Come on, these people aren't idiots. They know the story.
(PROTESTER INTERRUPTS)
RUMSFELD: Let me give you an example. It's easy for you to make a
charge, but why do you think that the men and women in uniform every
day, when they came out of Kuwait and went into Iraq, put on chemical
weapon protective suits? Because they liked the style? They honestly
believed that there were chemical weapons. We believed he had those
weapons.
QUESTION: That's what we call a non sequitur. It doesn't matter what
the troops believe; it matters what you believe.

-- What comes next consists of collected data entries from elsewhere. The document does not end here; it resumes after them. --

Lemma drain_numbered (edges : list E) (k : nat) :
  Numbered ctx k (fst (drain ctx edgeFn edges k))
  /\ match snd (drain ctx edgeFn edges k) with
     | inr k' => k' = k + List.length (checkpoints (fst (drain ctx edgeFn edges k)))
     | inl _ => True
     end.
Proof.
  revert k.
  induction edges as [|edge rest IH]; intro k.
  - simpl. split; [apply Numbered_nil | lia].
  - simpl.
    destruct (edgeFn edge) as [[[cursor item] err]|p].
    + destruct item as [item|], err as [err|].
      * pose proof (pushError_numbered k err) as Hn.
        destruct (pushError T ctx k err) as [t f]. simpl in *.
        split; [apply Numbered_other; [reflexivity | exact Hn] | exact I].
      * destruct (ctx_Done ctx k) eqn:Hk.
        -- simpl. split; [|exact I].
           apply Numbered_other; [reflexivity|].
           apply Numbered_checkpoint; [exact Hk|].
           apply Numbered_other; [reflexivity | apply Numbered_nil].
        -- destruct (IH (S k)) as [Hn Hr].
           destruct (drain ctx edgeFn rest (S k)) as [t r]. simpl in *.
           split.
           ++ apply Numbered_other; [reflexivity|].
              apply Numbered_checkpoint; [exact Hk|].
              apply Numbered_other; [reflexivity | exact Hn].
           ++ destruct r as [f|k']; [exact I | lia].
      * pose proof (pushError_numbered k err) as Hn.
        destruct (pushError T ctx k err) as [t f]. simpl in *.
        split; [apply Numbered_other; [reflexivity | exact Hn] | exact I].
      * destruct (IH k) as [Hn Hr].
        destruct (drain ctx edgeFn rest k) as [t r]. simpl in *.
        split; [apply Numbered_other; [reflexivity | exact Hn] | exact Hr].
    + simpl. split; [|exact I].
      apply Numbered_other; [reflexivity | apply Numbered_nil].
Qed.

Lemma fetch_numbered (fuel : nat) (cursor : option Cursor) (k : nat) (w : W) :
  Numbered ctx k (trace (fetch ctx loadPageFn edgeFn fuel cursor k w)).
Proof.
  revert cursor k w.
  induction fuel as [|fuel IH]; intros cursor k w; [apply Numbered_nil|].
  simpl.
  destruct (ctx_Done ctx k) eqn:Hk.
  - simpl. apply Numbered_checkpoint; [exact Hk|].
    apply Numbered_other; [reflexivity | apply Numbered_nil].
  - destruct (loadPageFn cursor w) as [[[pageInfo edges] err] w'].
    destruct err as [err|].
    + pose proof (pushError_numbered (S k) err) as Hn.
      destruct (pushError T ctx (S k) err) as [t f]. simpl in *.
      apply Numbered_checkpoint; [exact Hk|].
      apply Numbered_other; [reflexivity | exact Hn].
    + destruct pageInfo as [info|].
      2:{ simpl. apply Numbered_checkpoint; [exact Hk|].
          repeat (apply Numbered_other; [reflexivity|]). apply Numbered_nil. }
      destruct (drain_numbered (elems edges) (S k)) as [Hn Hr].
      destruct (drain ctx edgeFn (elems edges) (S k)) as [t r].
      simpl in Hn, Hr.
      assert (Hpage : Numbered ctx k (Checkpoint k false :: LoaderCall cursor None :: t)).
      { apply Numbered_checkpoint; [exact Hk|].
        apply Numbered_other; [reflexivity | exact Hn]. }
      destruct r as [f|k']; [exact Hpage|].
      assert (Hnext : k' = k + List.length
                                 (checkpoints (Checkpoint k false
                                                 :: LoaderCall cursor None :: t)))
        by (simpl; lia).
      destruct (hasNextPage info).
      * destruct (endCursor info) as [next|].
        -- simpl. apply (Numbered_app Hpage). rewrite <- Hnext. apply IH.
        -- pose proof (pushError_numbered k' ErrProtocolViolation) as Hn'.
           destruct (pushError T ctx k' ErrProtocolViolation) as [t' f'].
           simpl in Hn' |- *.
           apply (Numbered_app Hpage). rewrite <- Hnext. exact Hn'.
      * simpl. apply (Numbered_app Hpage).
        apply Numbered_other; [reflexivity | apply Numbered_nil].
Qed.

Lemma drain_guarded (edges : list E) (k : nat) :
  guardedFrom false (fst (drain ctx edgeFn edges k)) = true.
Proof.
  revert k.
  induction edges as [|edge rest IH]; intro k; [reflexivity|].
  simpl.
  destruct (edgeFn edge) as [[[cursor item] err]|p]; [|reflexivity].
  destruct item as [item|], err as [err|];
    try (unfold pushError; destruct (ctx_Done ctx k); reflexivity).
  - destruct (ctx_Done ctx k); [reflexivity|].
    specialize (IH (S k)). destruct (drain ctx edgeFn rest (S k)) as [t r].
    exact IH.
  - specialize (IH k). destruct (drain ctx edgeFn rest k) as [t r]. exact IH.
Qed.

Lemma fetch_guarded (fuel : nat) (cursor : option Cursor) (k : nat) (w : W) :
  guardedFrom false (trace (fetch ctx loadPageFn edgeFn fuel cursor k w)) = true.
Proof.
  revert cursor k w.
  induction fuel as [|fuel IH]; intros cursor k w; [reflexivity|].
  simpl.
  destruct (ctx_Done ctx k); [reflexivity|].
  destruct (loadPageFn cursor w) as [[[pageInfo edges] err] w'].
  destruct err as [err|].
  - unfold pushError. destruct (ctx_Done ctx (S k)); reflexivity.
  - destruct pageInfo as [info|]; [|reflexivity].
    pose proof (drain_guarded (elems edges) (S k)) as Hdrain.
    destruct (drain ctx edgeFn (elems edges) (S k)) as [t r].
    simpl in Hdrain.
    assert (Hpage : guardedFrom false
                      (Checkpoint k false :: LoaderCall cursor None :: t) = true)
      by exact Hdrain.
    destruct r as [f|k']; [exact Hpage|].
    destruct (hasNextPage info).
    + destruct (endCursor info) as [next|].
      * simpl trace. apply (@guardedFrom_app T _ _ false Hpage). apply IH.
      * unfold pushError. destruct (ctx_Done ctx k'); simpl trace;
          apply (@guardedFrom_app T _ _ false Hpage); reflexivity.
    + simpl trace. apply (@guardedFrom_app T _ _ false Hpage). reflexivity.
Qed.

(** C5, amended: in any context, let a call of the loader or of the
    extractor return an error, and let the context not be cancelled at the
    checkpoint the worker reaches next (its number is the number of
    checkpoints before the call).  Then the worker does exactly this after
    the call: that checkpoint, the push of one item carrying that error,
    and the closing of the stream; no call is made again.  The stream is
    the items pushed before the failed call, all of them values, followed
    by the error item, and the run is in its error state. *)
Theorem single_error_termination (fuel : nat) (w : W)
    (pre : list (Event T)) (ev : Event T) (post : list (Event T)) (err : error) :
  let run := PaginationExecutor ctx loadPageFn edgeFn fuel w in
  trace run = pre ++ ev :: post ->
  failure ev = Some err ->
  ctx_Done ctx (List.length (checkpoints pre)) = false ->
  post = [Checkpoint (List.length (checkpoints pre)) false;
          Push (ListItemError err); Close]
  /\ stream (trace run) = stream pre ++ [ListItemError err]
  /\ forallb isValue (stream pre) = true
  /\ loaderCalls post = []
  /\ final run = Errored.
Proof.
  intros run Htrace Hfail Hctx.
  pose proof (fetch_single_error fuel None 0 w) as Hsingle.
  destruct (Hsingle _ _ _ _ Htrace Hfail) as (Hpre & k & Hpost).
  destruct (fetch_numbered fuel None 0 w) as [Hseq Hin].
  change (trace (fetch ctx loadPageFn edgeFn fuel None 0 w)) with (trace run)
    in Hseq, Hin.
  assert (Hev : checkpoints (ev :: post) = checkpoints post).
  { destruct ev as [j b|cursor [e|]|[e|]|p|item|]; simpl in Hfail;
      try discriminate; reflexivity. }
  assert (Hk : forall b rest, post = Checkpoint k b :: rest ->
               k = List.length (checkpoints pre) /\ b = false).
  { intros b rest Hrest.
    assert (Hnum : k = List.length (checkpoints pre)).
    { rewrite Htrace, checkpoints_app, Hev, Hrest in Hseq. simpl in Hseq.
      symmetry in Hseq. apply seq_split in Hseq. exact Hseq. }
    split; [exact Hnum|].
    rewrite <- Hctx, <- Hnum. apply Hin.
    rewrite Htrace, Hrest. apply in_or_app. right. right. left. reflexivity. }
  destruct Hpost as [[Hpost Hfinal]|[Hpost _]].
  - destruct (Hk _ _ Hpost) as [<- _].
    split; [exact Hpost|].
    split.
    { rewrite Htrace, stream_app. rewrite Hpost.
      destruct ev as [j b|cursor [e|]|[e|]|p|item|]; simpl in *;
        try discriminate; reflexivity. }
    split; [apply quiet_stream_values; exact Hpre|].
    split; [rewrite Hpost; reflexivity | exact Hfinal].
  - destruct (Hk _ _ Hpost) as [_ Hb]. discriminate.
Qed.

End AnyContext.

(** ** The executor under cancellation *)

Lemma CancelObserved_passed {T} (t : list (Event T)) (f : Final) :
  forallb passed t = true -> CancelObserved t f.
Proof.
  intros Hp pre j post ->.
  rewrite forallb_app in Hp. apply andb_prop in Hp. destruct Hp as [_ Hp].
  simpl in Hp. discriminate.
Qed.

Lemma CancelObserved_prefix {T} (p t : list (Event T)) (f : Final) :
  forallb passed p = true -> CancelObserved t f -> CancelObserved (p ++ t) f.
Proof.
  intros Hp Ht pre j post Heq.
  destruct (app_split_prefix passed p t pre post (Checkpoint j true) Hp
              (eq_refl false) Heq) as (pre' & -> & Heq').
  destruct (Ht pre' j post Heq') as (Hpost & Hf & Hpre).
  split; [exact Hpost|]. split; [exact Hf|].
  rewrite forallb_app, Hp, Hpre. reflexivity.
Qed.

Lemma CancelObserved_now {T} (j : nat) :
  CancelObserved [@Checkpoint _ T j true; Close] Cancelled.
Proof.
  intros pre j' post Heq.
  destruct pre as [|e0 pre]; simpl in Heq; injection Heq as Hev Heq.
  - subst post. repeat split.
  - exfalso. destruct pre as [|e1 pre]; simpl in Heq.
    + injection Heq as Hev' _. discriminate.
    + injection Heq as _ Heq. destruct pre; discriminate.
Qed.

Lemma WellNumbered_nil {T} (c k : nat) : WellNumbered c k (@nil (Event T)).
Proof. split; [reflexivity | intros j b []]. Qed.

Lemma WellNumbered_checkpoint {T} (c k : nat) (t : list (Event T)) :
  k <= c -> WellNumbered c (S k) t -> WellNumbered c k (Checkpoint k (c <=? k) :: t).
Proof.
  intros Hk [Hseq Hin]. split.
  - simpl. rewrite Hseq at 1. reflexivity.
  - intros j b [Heq|Hj].
    + injection Heq as <- <-. split; [reflexivity | exact Hk].
    + apply Hin. exact Hj.
Qed.

Lemma WellNumbered_other {T} (c k : nat) (ev : Event T) (t : list (Event T)) :
  checkpoints [ev] = [] -> WellNumbered c k t -> WellNumbered c k (ev :: t).
Proof.
  intros Hev [Hseq Hin]. split.
  - destruct ev; simpl in *; try discriminate; exact Hseq.
  - intros j b [Heq|Hj].
    + subst ev. discriminate.
    + apply Hin. exact Hj.
Qed.

Lemma WellNumbered_app {T} (c k : nat) (t1 t2 : list (Event T)) :
  WellNumbered c k t1 ->
  WellNumbered c (k + List.length (checkpoints t1)) t2 ->
  WellNumbered c k (t1 ++ t2).
Proof.
  intros [Hseq1 Hin1] [Hseq2 Hin2]. split.
  - rewrite checkpoints_app, length_app, seq_app, <- Hseq1, <- Hseq2. reflexivity.
  - intros j b Hj. apply in_app_or in Hj. destruct Hj as [Hj|Hj].
    + apply Hin1. exact Hj.
    + apply Hin2. exact Hj.
Qed.

Section Cancelled.

Variables W E T : Type.
Variable c : nat.
Variable loadPageFn :
  option Cursor -> W -> (option PageInfo * slice E * option error) * W.
Variable edgeFn : E -> GoResult (option Cursor * option T * option error).

Lemma pushError_cancel (k : nat) (err : error) :
  k <= c ->
  WellNumbered c k (fst (pushError T (WithCancelAt c) k err))
  /\ CancelObserved (fst (pushError T (WithCancelAt c) k err))
                    (snd (pushError T (WithCancelAt c) k err))
  /\ snd (pushError T (WithCancelAt c) k err) <> Running.
Proof.
  intro Hk. unfold pushError, ctx_Done. simpl.
  destruct (c <=? k) eqn:Hck; simpl.
  - split; [|split; [apply CancelObserved_now | discriminate]].
    rewrite <- Hck. apply WellNumbered_checkpoint; [exact Hk|].
    apply WellNumbered_other; [reflexivity | apply WellNumbered_nil].
  - split; [|split; [apply CancelObserved_passed; reflexivity | discriminate]].
    rewrite <- Hck. apply WellNumbered_checkpoint; [exact Hk|].
    repeat (apply WellNumbered_other; [reflexivity|]). apply WellNumbered_nil.
Qed.

Lemma drain_cancel (edges : list E) (k : nat) :
  k <= c ->
  WellNumbered c k (fst (drain (WithCancelAt c) edgeFn edges k))
  /\ match snd (drain (WithCancelAt c) edgeFn edges k) with
     | inr k' =>
         forallb passed (fst (drain (WithCancelAt c) edgeFn edges k)) = true
         /\ k' = k + List.length
                       (checkpoints (fst (drain (WithCancelAt c) edgeFn edges k)))
         /\ k' <= c
     | inl f =>
         CancelObserved (fst (drain (WithCancelAt c) edgeFn edges k)) f
         /\ f <> Running
     end.
Proof.
  revert k.
  induction edges as [|edge rest IH]; intros k Hk.
  - simpl. split; [apply WellNumbered_nil|].
    split; [reflexivity|]. split; [lia | exact Hk].
  - simpl.
    destruct (edgeFn edge) as [[[cursor item] err]|msg].
    + destruct item as [item|], err as [err|].
      * destruct (pushError_cancel err Hk) as (Hn & Ho & Hf).
        destruct (pushError T (WithCancelAt c) k err) as [t f]. simpl in *.
        split; [apply WellNumbered_other; [reflexivity | exact Hn]|].
        split; [|exact Hf].
        apply (CancelObserved_prefix [ExtractorCall (Some err)] (eq_refl true) Ho).
      * unfold ctx_Done. simpl.
        destruct (c <=? k) eqn:Hck.
        -- simpl. split.
           ++ apply WellNumbered_other; [reflexivity|].
              rewrite <- Hck. apply WellNumbered_checkpoint; [exact Hk|].
              apply WellNumbered_other; [reflexivity | apply WellNumbered_nil].
           ++ split; [|discriminate].
              apply (CancelObserved_prefix [ExtractorCall None] (eq_refl true)).
              apply CancelObserved_now.
        -- apply Nat.leb_gt in Hck.
           assert (HSk : S k <= c) by lia.
           destruct (IH (S k) HSk) as [Hn Hr].
           destruct (drain (WithCancelAt c) edgeFn rest (S k)) as [t r].
           simpl in *. split.
           ++ apply WellNumbered_other; [reflexivity|].
              replace false with (c <=? k) by (apply Nat.leb_gt; lia).
              apply WellNumbered_checkpoint; [exact Hk|].
              apply WellNumbered_other; [reflexivity | exact Hn].
           ++ destruct r as [f|k'].
              ** destruct Hr as [Ho Hf]. split; [|exact Hf].
                 apply (CancelObserved_prefix
                          [ExtractorCall None; Checkpoint k false;
                           Push (ListItemValue item)] (eq_refl true) Ho).
              ** destruct Hr as (Hp & Hk' & Hc).
                 split; [exact Hp|]. split; [lia | exact Hc].
      * destruct (pushError_cancel err Hk) as (Hn & Ho & Hf).
        destruct (pushError T (WithCancelAt c) k err) as [t f]. simpl in *.
        split; [apply WellNumbered_other; [reflexivity | exact Hn]|].
        split; [|exact Hf].
        apply (CancelObserved_prefix [ExtractorCall (Some err)] (eq_refl true) Ho).
      * destruct (IH k Hk) as [Hn Hr].
        destruct (drain (WithCancelAt c) edgeFn rest k) as [t r].
        simpl in *. split.
        -- apply WellNumbered_other; [reflexivity | exact Hn].
        -- destruct r as [f|k'].
           ++ destruct Hr as [Ho Hf]. split; [|exact Hf].
              apply (CancelObserved_prefix [ExtractorCall None] (eq_refl true) Ho).
           ++ exact Hr.
    + simpl. split.
      * apply WellNumbered_other; [reflexivity | apply WellNumbered_nil].
      * split; [apply CancelObserved_passed; reflexivity | discriminate].
Qed.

MODERATOR: I think, Mr. Secretary, the debate is over. We have other
questions, courtesy to the audience.
************************************************
Rumsfeld challenged about Iraq, heckled by protesters during Atlanta
speech
Posted 5/4/2006 4:51 PM ET
http://www.usatoday.com/news/washington/2006-05-04-rumsfeld-
protesters_x.htm
ATLANTA (AP) Anti-war protesters repeatedly interrupted Defense
Secretary Donald Rumsfeld during a speech Thursday and one man, a
former CIA analyst, accused him in a question-and-answer session of
lying about Iraq prewar intelligence.
"Why did you lie to get us into a war that caused these kind of
casualties and was not necessary?" asked Ray McGovern, the former
analyst.
"I did not lie," shot back Rumsfeld, who waved off security guards
ready to remove McGovern from the hall at the Southern Center for
International Studies.
With Iraq war support remaining low, it is not unusual for top Bush
administration officials to encounter protests and hostile questions.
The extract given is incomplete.